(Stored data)
□ □ □ □ □ □ □
(** ** GenerateShortURL twice *)

Lemma inner_returned_pos {A} (c : Wrapped) (func : M A) (fuel : nat)
    (w w1 : World) (a : A) :
  (0 < fuel)%nat -> live c w -> func w = (Return a, w1) ->
  inner backoff_defaults c func fuel w = (Return (inl a), w1).
Proof.
  intros Hf L E. destruct fuel as [|f]; [lia|].
  apply inner_returned; assumption.
Qed.

Section Idempotence.

Variable any_url_error : Json -> option string.

Hypothesis any_url_accepts_strings :
  forall v, any_url_error v = None -> exists s, v = JStr s /\ s <> EmptyString.

Variable app : URLShortenerApp.
Variable fuel : nat.
Variable request : Request.
Variable members : list (string * Json).
Variable url : string.

Hypothesis body_is_object : json_body request = Some (JObj members).
Hypothesis long_url_is_url : dict_get members "long_url" = JStr url.
Hypothesis url_is_valid : any_url_error (JStr url) = None.

Let body := generate_short_url_body any_url_error app fuel request.

Lemma body_after_validation (w : World) :
  body w
  = bind (find_short_url_path_by_long_url url)
         (fun found =>
            match found with
            | Some path =>
                if truthy_str path then ret (short_url_response app path)
                else create_mapping app fuel url
            | None => create_mapping app fuel url
            end) w.
Proof.
  unfold body, generate_short_url_body, request_json.
  rewrite body_is_object. unfold bind at 1. unfold ret at 1.
  unfold bind at 1. simpl GenerateShortURLInput.
  rewrite (dict_get_has _ _ long_url_is_url), long_url_is_url, url_is_valid.
  unfold ret at 1. unfold bind at 1. simpl py_get.
  rewrite long_url_is_url. unfold ret at 1.
  destruct (any_url_accepts_strings url_is_valid) as (s & Es & Hs).
  inversion Es; subst s. rewrite (truthy_nonempty Hs). reflexivity.
Qed.

Lemma body_found (w : World) (d : Doc) :
  network w = [] ->
  find (fun x => (long_url x =? url)%string) (urls_col w) = Some d ->
  short_url_path d <> EmptyString ->
  body w = (Return (short_url_response app (short_url_path d)), w).
Proof.
  intros N F P. rewrite body_after_validation. unfold bind.
  unfold find_short_url_path_by_long_url. rewrite find_quiet by exact N.
  rewrite F. simpl. unfold truthy_str.
  destruct (String.eqb_spec (short_url_path d) EmptyString); [contradiction|].
  reflexivity.
Qed.

Lemma body_created (w : World) :
  network w = [] ->
  find (fun x => (long_url x =? url)%string) (urls_col w) = None ->
  live W_generate_unique_short_url_path w ->
  (0 < _link_length app)%Z ->
  (exists k, (k < fuel)%nat
             /\ path_taken (urls_col w) (candidate app w k) = false) ->
  exists path pos,
    body w
    = (Return (short_url_response app path),
       set_urls_col
         (urls_col w
          ++ [{| short_url_path := path; long_url := url; visits := 0 |}])
         (set_random_pos pos w))
    /\ path <> EmptyString.
Proof.
  intros N F L Hlen Hfree.
  destruct (@unique_path_loop_finds app fuel w N Hfree) as (path & pos & U & T & Len).
  assert (path <> EmptyString) as P.
  { intros ->. simpl in Len. lia. }
  exists path, pos. split; [|exact P].
  rewrite body_after_validation. unfold bind at 1.
  unfold find_short_url_path_by_long_url. rewrite find_quiet by exact N.
  rewrite F. cbn [option_map].
  unfold create_mapping, bind, _generate_unique_short_url_path.
  assert (0 < fuel)%nat as Hpos by (destruct Hfree as (k & Hk & _); lia).
  rewrite (@inner_returned_pos string W_generate_unique_short_url_path _ fuel w
             (set_random_pos pos w) path Hpos L U).
  unfold insert_url_mapping.
  rewrite storage_call_quiet by exact N.
  change (urls_col (set_random_pos pos w)) with (urls_col w).
  unfold insert_one. simpl short_url_path. simpl long_url.
  rewrite existsb_orb_intro.
  - reflexivity.
  - apply find_none_existsb, path_not_taken; assumption.
  - apply find_none_existsb, F.
Qed.


End Idempotence.



(** * Further properties of the code *)

(** ** The random path *)

Lemma allowed_characters_alnum (i : nat) :
  is_alnum (nth (Nat.modulo i (String.length allowed_characters))
                (list_ascii_of_string allowed_characters) "a"%char) = true.
Proof.
  assert (forallb is_alnum (list_ascii_of_string allowed_characters) = true)
    as H by reflexivity.
  rewrite forallb_forall in H. apply H, nth_In.
  change (List.length (list_ascii_of_string allowed_characters)) with 62%nat.
  change (String.length allowed_characters) with 62%nat.
  apply Nat.mod_upper_bound. discriminate.
Qed.
(** X3: the type-token ratio lies between 0 and 1; it is 0.0 only
    without an alphabetic token, and it is 1 exactly when no
    lower-cased alphabetic token occurs twice. *)
Theorem lexical_diversity_range :
  forall text,
    let tokens := map str_lower (filter str_isalpha (word_tokenize text)) in
    (0 <= lexical_diversity text <= 1)%Q /\
    (tokens = [] -> lexical_diversity text = 0%Q) /\
    (tokens <> [] ->
     (0 < lexical_diversity text)%Q /\
     ((lexical_diversity text == 1)%Q <-> NoDup tokens)).
Proof.
  intros text tokens. unfold lexical_diversity. fold tokens.
  pose proof (set_of_length_le tokens) as Hle.
  pose proof (llen_nonneg (set_of tokens)) as H0.
  destruct tokens as [|t0 ts] eqn:E.
  - split; [ split; [ apply Qle_refl | discriminate ] | ].
    split; [ reflexivity | intros H; congruence ].
  - pose proof (set_of_length_pos (t0 :: ts) ltac:(discriminate)) as H1.
    assert (0 < llen (t0 :: ts)) as Hpos
        by (rewrite llen_cons; pose proof (llen_nonneg ts); lia).
    split; [ split | split; [ discriminate | intros _; split ] ].
    + apply true_div_nonneg; lia.
    + apply true_div_le_1; lia.
    + apply true_div_pos; lia.
    + rewrite (true_div_eq_1 _ _ Hpos). apply set_of_full.
Qed.

(** X4: the share of content words lies between 0 and 1, and is 0.0
    without an alphabetic token. *)
Theorem information_density_range :
  forall text w,
  exists density w',
    information_density text w = (Ok density, w') /\
    (0 <= density <= 1)%Q /\
    (word_count text = 0 -> density = 0%Q).
Proof.
  intros text w. unfold information_density, bind, word_count.
  destruct (succeeds_get_stopwords w) as (sw & w' & -> & _).
  destruct (filter str_isalpha (word_tokenize text)) as [|t0 ts]; cbn [map].
  - exists 0%Q, w'. split; [ reflexivity | ].
    split; [ split; [ apply Qle_refl | discriminate ] | reflexivity ].
  - eexists. exists w'. split; [ reflexivity | ].
    set (tokens := str_lower t0 :: map str_lower ts).
    pose proof (llen_filter_le (fun t => negb (str_in t sw)) tokens).
    pose proof (llen_nonneg (filter (fun t => negb (str_in t sw)) tokens)).
    split; [ split; [ apply true_div_nonneg | apply true_div_le_1 ]; lia | ].
    rewrite llen_cons. pose proof (llen_nonneg ts). lia.
Qed.

(** X5: the number of complex sentences lies between 0 and the number
    of sentences, and a higher threshold never gives more of them. *)
Theorem num_complex_sentences_monotone :
  forall text threshold,
    0 <= num_complex_sentences text threshold <= llen (sent_tokenize text) /\
    forall threshold',
      threshold <= threshold' ->
      num_complex_sentences text threshold'
      <= num_complex_sentences text threshold.
Proof.
  intros text threshold. unfold num_complex_sentences.
  rewrite (count_fold
             (fun sent => threshold <? llen (filter str_isalpha (word_tokenize sent)))).
  split.
  - pose proof (llen_filter_le
                  (fun sent => threshold
                               <? llen (filter str_isalpha (word_tokenize sent)))
                  (sent_tokenize text)).
    pose proof (llen_nonneg
                  (filter (fun sent => threshold
                               <? llen (filter str_isalpha (word_tokenize sent)))
                          (sent_tokenize text))).
    lia.
  - intros threshold' H.
    rewrite (count_fold
               (fun sent => threshold'
                            <? llen (filter str_isalpha (word_tokenize sent)))).
    cbn [Z.add]. apply filter_implies_le. intros sent Hs.
    apply Z.ltb_lt in Hs. apply Z.ltb_lt. lia.
Qed.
□ □ □ □ □ □ □
WHAT IS REQUIRED
Examine the records and pull out every line where the string "assert" occurs.

PROBLEM SOLUTION
  assert (path <> EmptyString) as P.
  assert (0 < fuel)%nat as Hpos by (destruct Hfree as (k & Hk & _); lia).
  assert (forallb is_alnum (list_ascii_of_string allowed_characters) = true)
    assert (0 < llen (t0 :: ts)) as Hpos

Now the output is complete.